● **REQUIRED ACTION**
Whenever "here" occurs in a line of the material, list that line.

● **DATASET**

-------------------------

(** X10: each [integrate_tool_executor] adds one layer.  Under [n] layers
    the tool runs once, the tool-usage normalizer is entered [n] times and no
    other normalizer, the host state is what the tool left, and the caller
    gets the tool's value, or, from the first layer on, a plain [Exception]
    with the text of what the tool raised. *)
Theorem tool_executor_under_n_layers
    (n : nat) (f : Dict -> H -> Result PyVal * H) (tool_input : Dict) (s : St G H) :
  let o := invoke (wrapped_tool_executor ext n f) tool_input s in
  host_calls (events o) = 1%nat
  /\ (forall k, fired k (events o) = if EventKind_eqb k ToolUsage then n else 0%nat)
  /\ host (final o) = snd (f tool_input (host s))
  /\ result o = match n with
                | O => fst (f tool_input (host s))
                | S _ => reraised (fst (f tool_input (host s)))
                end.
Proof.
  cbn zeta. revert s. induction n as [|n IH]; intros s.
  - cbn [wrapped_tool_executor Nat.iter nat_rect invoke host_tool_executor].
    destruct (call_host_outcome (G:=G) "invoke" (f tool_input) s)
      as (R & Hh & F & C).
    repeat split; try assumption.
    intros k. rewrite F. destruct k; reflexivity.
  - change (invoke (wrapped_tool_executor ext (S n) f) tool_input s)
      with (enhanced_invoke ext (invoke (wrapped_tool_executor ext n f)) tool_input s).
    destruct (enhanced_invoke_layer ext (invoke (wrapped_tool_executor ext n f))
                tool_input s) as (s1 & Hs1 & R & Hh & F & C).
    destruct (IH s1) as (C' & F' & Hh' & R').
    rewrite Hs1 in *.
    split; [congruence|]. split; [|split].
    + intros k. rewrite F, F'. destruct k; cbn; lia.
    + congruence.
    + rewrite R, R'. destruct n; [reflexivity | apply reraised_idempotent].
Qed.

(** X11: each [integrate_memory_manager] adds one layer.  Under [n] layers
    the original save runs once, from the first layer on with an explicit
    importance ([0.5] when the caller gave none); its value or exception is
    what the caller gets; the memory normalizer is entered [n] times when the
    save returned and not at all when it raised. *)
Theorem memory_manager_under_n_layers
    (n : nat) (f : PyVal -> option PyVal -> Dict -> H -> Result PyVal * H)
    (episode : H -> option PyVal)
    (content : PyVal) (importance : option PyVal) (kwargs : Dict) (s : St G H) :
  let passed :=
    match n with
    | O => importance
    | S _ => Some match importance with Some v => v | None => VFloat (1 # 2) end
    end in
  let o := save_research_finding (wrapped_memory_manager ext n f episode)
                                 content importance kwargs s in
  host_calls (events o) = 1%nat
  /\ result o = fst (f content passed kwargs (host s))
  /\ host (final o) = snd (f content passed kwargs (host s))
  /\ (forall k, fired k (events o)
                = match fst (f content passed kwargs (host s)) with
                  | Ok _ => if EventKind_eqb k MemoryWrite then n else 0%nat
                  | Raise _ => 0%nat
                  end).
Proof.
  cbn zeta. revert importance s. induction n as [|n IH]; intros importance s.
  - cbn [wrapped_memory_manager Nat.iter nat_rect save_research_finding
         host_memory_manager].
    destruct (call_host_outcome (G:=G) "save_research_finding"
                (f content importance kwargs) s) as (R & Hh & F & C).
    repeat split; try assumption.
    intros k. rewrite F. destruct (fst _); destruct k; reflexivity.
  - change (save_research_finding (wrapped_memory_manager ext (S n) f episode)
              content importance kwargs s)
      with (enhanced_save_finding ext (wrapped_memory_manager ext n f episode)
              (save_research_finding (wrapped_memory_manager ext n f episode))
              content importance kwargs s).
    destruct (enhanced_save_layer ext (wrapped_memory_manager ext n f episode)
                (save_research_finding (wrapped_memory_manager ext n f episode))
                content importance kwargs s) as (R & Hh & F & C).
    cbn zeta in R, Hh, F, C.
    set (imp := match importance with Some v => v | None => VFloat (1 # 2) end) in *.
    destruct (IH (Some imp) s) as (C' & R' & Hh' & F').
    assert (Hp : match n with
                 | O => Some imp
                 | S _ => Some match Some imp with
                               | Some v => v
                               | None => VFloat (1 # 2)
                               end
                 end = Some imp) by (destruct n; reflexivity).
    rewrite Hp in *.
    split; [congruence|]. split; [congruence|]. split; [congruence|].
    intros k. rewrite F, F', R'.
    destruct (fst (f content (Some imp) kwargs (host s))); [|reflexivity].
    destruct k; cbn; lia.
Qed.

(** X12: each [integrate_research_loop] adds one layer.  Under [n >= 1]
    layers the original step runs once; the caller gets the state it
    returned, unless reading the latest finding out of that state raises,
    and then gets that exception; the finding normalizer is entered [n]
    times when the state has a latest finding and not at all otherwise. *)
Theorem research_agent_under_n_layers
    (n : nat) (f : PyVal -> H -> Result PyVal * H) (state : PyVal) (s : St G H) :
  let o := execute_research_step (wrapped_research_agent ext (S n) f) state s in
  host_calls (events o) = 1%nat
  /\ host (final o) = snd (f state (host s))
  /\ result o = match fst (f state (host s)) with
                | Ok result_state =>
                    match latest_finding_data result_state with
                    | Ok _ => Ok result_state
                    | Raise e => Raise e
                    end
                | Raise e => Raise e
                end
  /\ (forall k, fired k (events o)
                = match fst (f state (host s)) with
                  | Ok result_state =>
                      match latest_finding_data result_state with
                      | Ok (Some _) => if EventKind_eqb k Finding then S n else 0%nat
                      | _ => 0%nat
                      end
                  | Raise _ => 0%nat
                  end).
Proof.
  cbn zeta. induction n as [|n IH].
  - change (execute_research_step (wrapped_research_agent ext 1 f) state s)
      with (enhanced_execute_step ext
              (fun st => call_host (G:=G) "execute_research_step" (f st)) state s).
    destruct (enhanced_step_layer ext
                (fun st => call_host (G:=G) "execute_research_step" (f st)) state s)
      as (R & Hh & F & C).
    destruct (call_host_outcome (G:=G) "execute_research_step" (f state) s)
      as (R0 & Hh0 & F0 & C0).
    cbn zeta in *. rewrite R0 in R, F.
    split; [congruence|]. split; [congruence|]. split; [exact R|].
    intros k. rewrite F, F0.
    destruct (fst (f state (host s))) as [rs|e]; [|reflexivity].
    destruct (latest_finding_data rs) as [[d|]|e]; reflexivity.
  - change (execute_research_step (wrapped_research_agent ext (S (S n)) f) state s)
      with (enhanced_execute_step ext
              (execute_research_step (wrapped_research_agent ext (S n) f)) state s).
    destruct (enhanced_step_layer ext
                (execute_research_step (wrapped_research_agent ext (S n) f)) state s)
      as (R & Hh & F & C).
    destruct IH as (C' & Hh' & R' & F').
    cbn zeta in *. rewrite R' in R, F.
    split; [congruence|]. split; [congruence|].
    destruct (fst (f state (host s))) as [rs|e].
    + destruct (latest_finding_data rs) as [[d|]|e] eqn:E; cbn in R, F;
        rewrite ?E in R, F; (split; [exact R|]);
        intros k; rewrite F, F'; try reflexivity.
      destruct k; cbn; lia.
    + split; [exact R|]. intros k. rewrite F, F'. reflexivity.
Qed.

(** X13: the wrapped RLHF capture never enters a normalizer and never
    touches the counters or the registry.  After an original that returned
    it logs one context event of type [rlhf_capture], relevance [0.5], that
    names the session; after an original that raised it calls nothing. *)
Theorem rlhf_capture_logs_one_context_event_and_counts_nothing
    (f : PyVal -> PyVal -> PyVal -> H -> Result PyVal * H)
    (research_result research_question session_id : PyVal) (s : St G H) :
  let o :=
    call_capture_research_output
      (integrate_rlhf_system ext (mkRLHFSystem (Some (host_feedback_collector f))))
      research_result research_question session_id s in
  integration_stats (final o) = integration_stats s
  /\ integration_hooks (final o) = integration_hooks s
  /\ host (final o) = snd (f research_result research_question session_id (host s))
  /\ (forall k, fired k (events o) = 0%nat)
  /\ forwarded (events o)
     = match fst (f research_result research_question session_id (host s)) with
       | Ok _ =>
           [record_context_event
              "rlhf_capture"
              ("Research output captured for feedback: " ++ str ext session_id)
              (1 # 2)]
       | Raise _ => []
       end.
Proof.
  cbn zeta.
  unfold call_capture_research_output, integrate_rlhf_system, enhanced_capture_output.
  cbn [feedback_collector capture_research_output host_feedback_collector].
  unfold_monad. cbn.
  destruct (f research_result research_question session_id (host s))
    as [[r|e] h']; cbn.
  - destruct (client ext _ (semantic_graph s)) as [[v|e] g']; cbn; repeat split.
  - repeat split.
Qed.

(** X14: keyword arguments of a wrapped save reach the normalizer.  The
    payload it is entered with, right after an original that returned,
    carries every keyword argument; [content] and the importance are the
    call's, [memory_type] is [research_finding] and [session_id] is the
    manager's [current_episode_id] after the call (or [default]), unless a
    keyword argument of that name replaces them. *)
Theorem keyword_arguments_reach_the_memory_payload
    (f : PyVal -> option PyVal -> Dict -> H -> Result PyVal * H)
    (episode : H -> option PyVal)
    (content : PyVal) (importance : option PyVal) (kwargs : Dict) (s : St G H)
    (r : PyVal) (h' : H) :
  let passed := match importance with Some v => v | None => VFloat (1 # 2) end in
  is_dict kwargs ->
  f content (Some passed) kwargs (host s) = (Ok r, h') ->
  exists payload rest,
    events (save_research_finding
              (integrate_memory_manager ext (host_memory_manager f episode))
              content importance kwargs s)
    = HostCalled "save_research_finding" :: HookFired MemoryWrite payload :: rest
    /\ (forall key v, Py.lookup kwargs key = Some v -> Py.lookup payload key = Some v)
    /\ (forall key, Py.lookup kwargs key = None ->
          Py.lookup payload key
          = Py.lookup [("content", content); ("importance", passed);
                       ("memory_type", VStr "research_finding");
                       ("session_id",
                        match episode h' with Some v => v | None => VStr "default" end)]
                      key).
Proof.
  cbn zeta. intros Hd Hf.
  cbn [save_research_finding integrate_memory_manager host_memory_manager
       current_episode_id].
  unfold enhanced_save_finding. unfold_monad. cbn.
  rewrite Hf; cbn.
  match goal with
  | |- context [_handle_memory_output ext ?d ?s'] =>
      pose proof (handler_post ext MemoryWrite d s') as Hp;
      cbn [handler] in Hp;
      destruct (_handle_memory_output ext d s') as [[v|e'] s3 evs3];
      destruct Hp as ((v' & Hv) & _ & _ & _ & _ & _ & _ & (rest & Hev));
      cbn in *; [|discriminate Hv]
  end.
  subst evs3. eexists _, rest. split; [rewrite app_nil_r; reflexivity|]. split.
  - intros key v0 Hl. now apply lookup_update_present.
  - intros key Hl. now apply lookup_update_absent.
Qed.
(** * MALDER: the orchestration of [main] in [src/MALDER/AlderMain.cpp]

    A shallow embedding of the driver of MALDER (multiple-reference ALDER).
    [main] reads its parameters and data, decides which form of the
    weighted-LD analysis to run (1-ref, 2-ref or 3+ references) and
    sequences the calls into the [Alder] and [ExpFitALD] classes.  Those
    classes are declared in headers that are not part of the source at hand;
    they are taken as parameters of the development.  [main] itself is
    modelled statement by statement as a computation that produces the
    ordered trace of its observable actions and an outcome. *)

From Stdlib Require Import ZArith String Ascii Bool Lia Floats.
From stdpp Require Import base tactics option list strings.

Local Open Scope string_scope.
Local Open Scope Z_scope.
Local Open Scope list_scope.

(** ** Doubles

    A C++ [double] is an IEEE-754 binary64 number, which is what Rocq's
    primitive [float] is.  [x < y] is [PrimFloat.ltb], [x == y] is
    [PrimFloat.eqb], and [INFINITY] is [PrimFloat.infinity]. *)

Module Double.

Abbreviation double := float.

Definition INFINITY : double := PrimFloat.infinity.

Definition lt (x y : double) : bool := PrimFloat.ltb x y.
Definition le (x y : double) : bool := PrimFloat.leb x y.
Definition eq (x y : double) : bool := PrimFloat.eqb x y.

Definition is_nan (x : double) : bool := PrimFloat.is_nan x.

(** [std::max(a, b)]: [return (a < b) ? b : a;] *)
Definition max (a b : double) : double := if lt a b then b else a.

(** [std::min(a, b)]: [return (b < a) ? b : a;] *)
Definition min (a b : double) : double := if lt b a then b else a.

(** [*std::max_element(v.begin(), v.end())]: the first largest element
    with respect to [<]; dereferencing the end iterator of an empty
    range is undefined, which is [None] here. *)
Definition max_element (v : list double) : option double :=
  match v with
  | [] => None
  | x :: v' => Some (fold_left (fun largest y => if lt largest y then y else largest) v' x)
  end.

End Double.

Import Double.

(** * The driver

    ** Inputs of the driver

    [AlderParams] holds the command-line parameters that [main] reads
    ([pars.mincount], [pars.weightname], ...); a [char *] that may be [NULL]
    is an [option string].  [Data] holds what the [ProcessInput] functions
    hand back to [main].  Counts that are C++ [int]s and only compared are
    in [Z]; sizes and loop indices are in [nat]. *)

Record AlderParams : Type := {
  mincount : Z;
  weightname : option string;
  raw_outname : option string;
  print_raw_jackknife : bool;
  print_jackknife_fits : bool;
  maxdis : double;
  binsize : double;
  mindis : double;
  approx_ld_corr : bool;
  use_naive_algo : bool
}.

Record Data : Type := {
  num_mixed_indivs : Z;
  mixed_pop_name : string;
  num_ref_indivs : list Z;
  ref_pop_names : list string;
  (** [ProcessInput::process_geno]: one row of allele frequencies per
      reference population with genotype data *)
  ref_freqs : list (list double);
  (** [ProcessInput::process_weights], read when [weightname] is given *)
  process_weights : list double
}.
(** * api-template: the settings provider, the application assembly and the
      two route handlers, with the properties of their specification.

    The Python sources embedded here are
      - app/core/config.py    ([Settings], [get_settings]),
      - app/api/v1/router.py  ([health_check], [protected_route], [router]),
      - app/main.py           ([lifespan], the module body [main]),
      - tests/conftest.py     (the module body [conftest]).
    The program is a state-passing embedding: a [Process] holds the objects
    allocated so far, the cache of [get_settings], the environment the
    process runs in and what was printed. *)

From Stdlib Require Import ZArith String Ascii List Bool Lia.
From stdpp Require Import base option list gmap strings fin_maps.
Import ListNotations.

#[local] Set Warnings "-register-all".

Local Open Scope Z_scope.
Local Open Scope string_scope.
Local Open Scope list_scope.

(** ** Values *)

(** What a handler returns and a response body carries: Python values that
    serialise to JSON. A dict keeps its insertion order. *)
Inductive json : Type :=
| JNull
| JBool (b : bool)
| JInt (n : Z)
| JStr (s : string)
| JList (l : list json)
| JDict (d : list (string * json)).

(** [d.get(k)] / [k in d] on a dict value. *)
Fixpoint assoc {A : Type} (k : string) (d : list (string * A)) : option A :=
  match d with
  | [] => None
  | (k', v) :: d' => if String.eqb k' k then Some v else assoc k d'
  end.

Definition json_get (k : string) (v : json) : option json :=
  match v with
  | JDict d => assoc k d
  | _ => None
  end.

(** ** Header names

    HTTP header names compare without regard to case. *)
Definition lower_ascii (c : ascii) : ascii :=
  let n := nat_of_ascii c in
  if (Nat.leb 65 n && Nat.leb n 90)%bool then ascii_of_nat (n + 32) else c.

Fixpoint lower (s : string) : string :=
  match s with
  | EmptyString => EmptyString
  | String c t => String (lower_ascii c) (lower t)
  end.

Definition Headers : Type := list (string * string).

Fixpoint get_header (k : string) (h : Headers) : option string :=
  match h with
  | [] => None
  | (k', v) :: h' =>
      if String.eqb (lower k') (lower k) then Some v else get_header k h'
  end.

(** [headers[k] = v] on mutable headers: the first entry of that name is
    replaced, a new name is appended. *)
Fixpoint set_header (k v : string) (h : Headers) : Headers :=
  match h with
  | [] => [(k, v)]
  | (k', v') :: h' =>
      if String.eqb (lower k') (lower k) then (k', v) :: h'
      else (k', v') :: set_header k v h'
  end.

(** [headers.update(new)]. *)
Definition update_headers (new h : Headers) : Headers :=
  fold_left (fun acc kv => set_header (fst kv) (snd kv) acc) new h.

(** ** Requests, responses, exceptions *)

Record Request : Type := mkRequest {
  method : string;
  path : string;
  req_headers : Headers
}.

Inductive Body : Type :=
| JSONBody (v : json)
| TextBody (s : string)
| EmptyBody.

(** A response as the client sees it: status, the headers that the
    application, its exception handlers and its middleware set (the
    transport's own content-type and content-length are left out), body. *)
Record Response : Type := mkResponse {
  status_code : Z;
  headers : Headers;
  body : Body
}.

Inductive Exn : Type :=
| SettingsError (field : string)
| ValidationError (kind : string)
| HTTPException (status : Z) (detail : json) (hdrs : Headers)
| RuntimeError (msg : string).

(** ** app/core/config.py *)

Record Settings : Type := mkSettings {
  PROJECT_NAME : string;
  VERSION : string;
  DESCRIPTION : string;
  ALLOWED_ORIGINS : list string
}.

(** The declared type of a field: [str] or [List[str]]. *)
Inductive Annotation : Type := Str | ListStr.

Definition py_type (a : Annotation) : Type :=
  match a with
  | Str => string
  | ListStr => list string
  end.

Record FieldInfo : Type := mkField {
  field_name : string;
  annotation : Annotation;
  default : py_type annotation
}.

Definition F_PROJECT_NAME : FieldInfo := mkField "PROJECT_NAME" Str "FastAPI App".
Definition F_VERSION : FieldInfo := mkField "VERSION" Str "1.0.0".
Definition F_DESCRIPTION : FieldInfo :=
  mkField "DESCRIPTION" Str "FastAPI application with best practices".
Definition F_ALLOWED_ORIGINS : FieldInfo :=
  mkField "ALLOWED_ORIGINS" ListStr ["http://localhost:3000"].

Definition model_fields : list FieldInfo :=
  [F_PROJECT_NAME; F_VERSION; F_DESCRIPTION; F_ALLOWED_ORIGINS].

-------------------------

● **PROBLEM SOLUTION**
    range is undefined, which is [None] here. *)
    The Python sources embedded here are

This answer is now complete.